Same, the sources of training and testing data sets are from same organisms; Different, the sources of training and testing data sets are from different organisms.
Figure 1A toy network showing the calculation of network topological features. We consider node C (yellow node) as an example to show the calculation of the network topological features. The degree centrality (DC) of node C is 4 because it has 4 edges connecting with nodes A, B, D, and E. The betweenness centrality (BC) of node B is the number of times that node B acts as a bridge along the shortest paths between two other nodes.
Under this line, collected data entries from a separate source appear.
(** * Spatiotemporal feature pipeline of the taxi-demand forecaster

    A shallow embedding of [TaxiDataProcessor] (row validation, region
    binning, temporal aggregation, sliding-window sequence construction,
    train/test split, min-max scaling and future-window extrapolation) and
    the properties of it that the specification states.

    Conventions of the embedding.
    - A JavaScript number is a rational, or NaN, or a signed infinity.
      Where the code takes [Math.floor] of a quotient or of a product, in
      [getRegionId] and in [splitData], the operands and the result are
      rounded to binary64 as the language does ([Double]): a rational that
      is no binary64 number stands for the number its decimal text parses
      to.  Elsewhere arithmetic is exact: rounding then changes a value
      slightly and no outcome.  The sign of zero is not represented.  The
      elements of a tensor are such numbers too, except in [Float32], which
      carries the scaler on the binary32 elements tensors really have, for
      what depends on rounding.
    - A loosely-typed field of a decoded row is a [value].
    - What the host supplies (string-to-number conversion, date parsing,
      the local time zone) is a [Host] record passed to every function that
      consults it.
    - A calendar date string [YYYY-MM-DD], which the code only ever obtains
      from [toISOString().split('T')[0]], compares inside a key and reads
      back through [new Date(..)], is represented by the number of the UTC
      day it names (days since 1970-01-01).
    - The object [groupedData], keyed by a template string that determines
      and is determined by (date, hour, region), is an association list in
      insertion order keyed by that triple. *)

From Stdlib Require Import Ascii String.
From Stdlib Require Import ZArith QArith Qround Qabs List Bool Lia Permutation Sorted.
From Stdlib Require Import DecimalString DecimalZ SpecFloat.
From Stdlib Require Import Lqa Qpower Qreduction.
Import ListNotations.

Open Scope Z_scope.

(** ** JavaScript numbers and loosely-typed values *)

Module JS.

Inductive number : Type :=
| NaN
| Inf (positive : bool)
| Fin (q : Q).

Definition ofZ (z : Z) : number := Fin (inject_Z z).

Definition Qis_zero (q : Q) : bool := Qeq_bool q 0.
Definition Qis_neg (q : Q) : bool := negb (Qle_bool 0 q).
Definition Qis_pos (q : Q) : bool := negb (Qle_bool q 0).

Definition isNaN (n : number) : bool :=
  match n with NaN => true | _ => false end.

Definition neg (n : number) : number :=
  match n with
  | NaN => NaN
  | Inf p => Inf (negb p)
  | Fin q => Fin (- q)
  end.

Definition add (a b : number) : number :=
  match a, b with
  | NaN, _ | _, NaN => NaN
  | Inf p, Inf p' => if Bool.eqb p p' then Inf p else NaN
  | Inf p, Fin _ | Fin _, Inf p => Inf p
  | Fin x, Fin y => Fin (x + y)
  end.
There are six shortest paths between all other pair of nodes (ACD, ACE, AB, BCD, BCE, DE) of which node C acts a bridge 4 times. Then, BC of node C is 4/6 = 0.66. The closeness centrality (CC) of node C is the reciprocal of the average distance from node C to other nodes. Therefore, CC of node C is 1. The clustering coefficient (CCo) of node C is calculated as the proportion of actual connections among its neighbors (A, B, D, and E) that is, in this case, 2, and the number of all possible connections among its neighbors (in this case, 6). Therefore, CCo of node C is 2/6 = 0.33.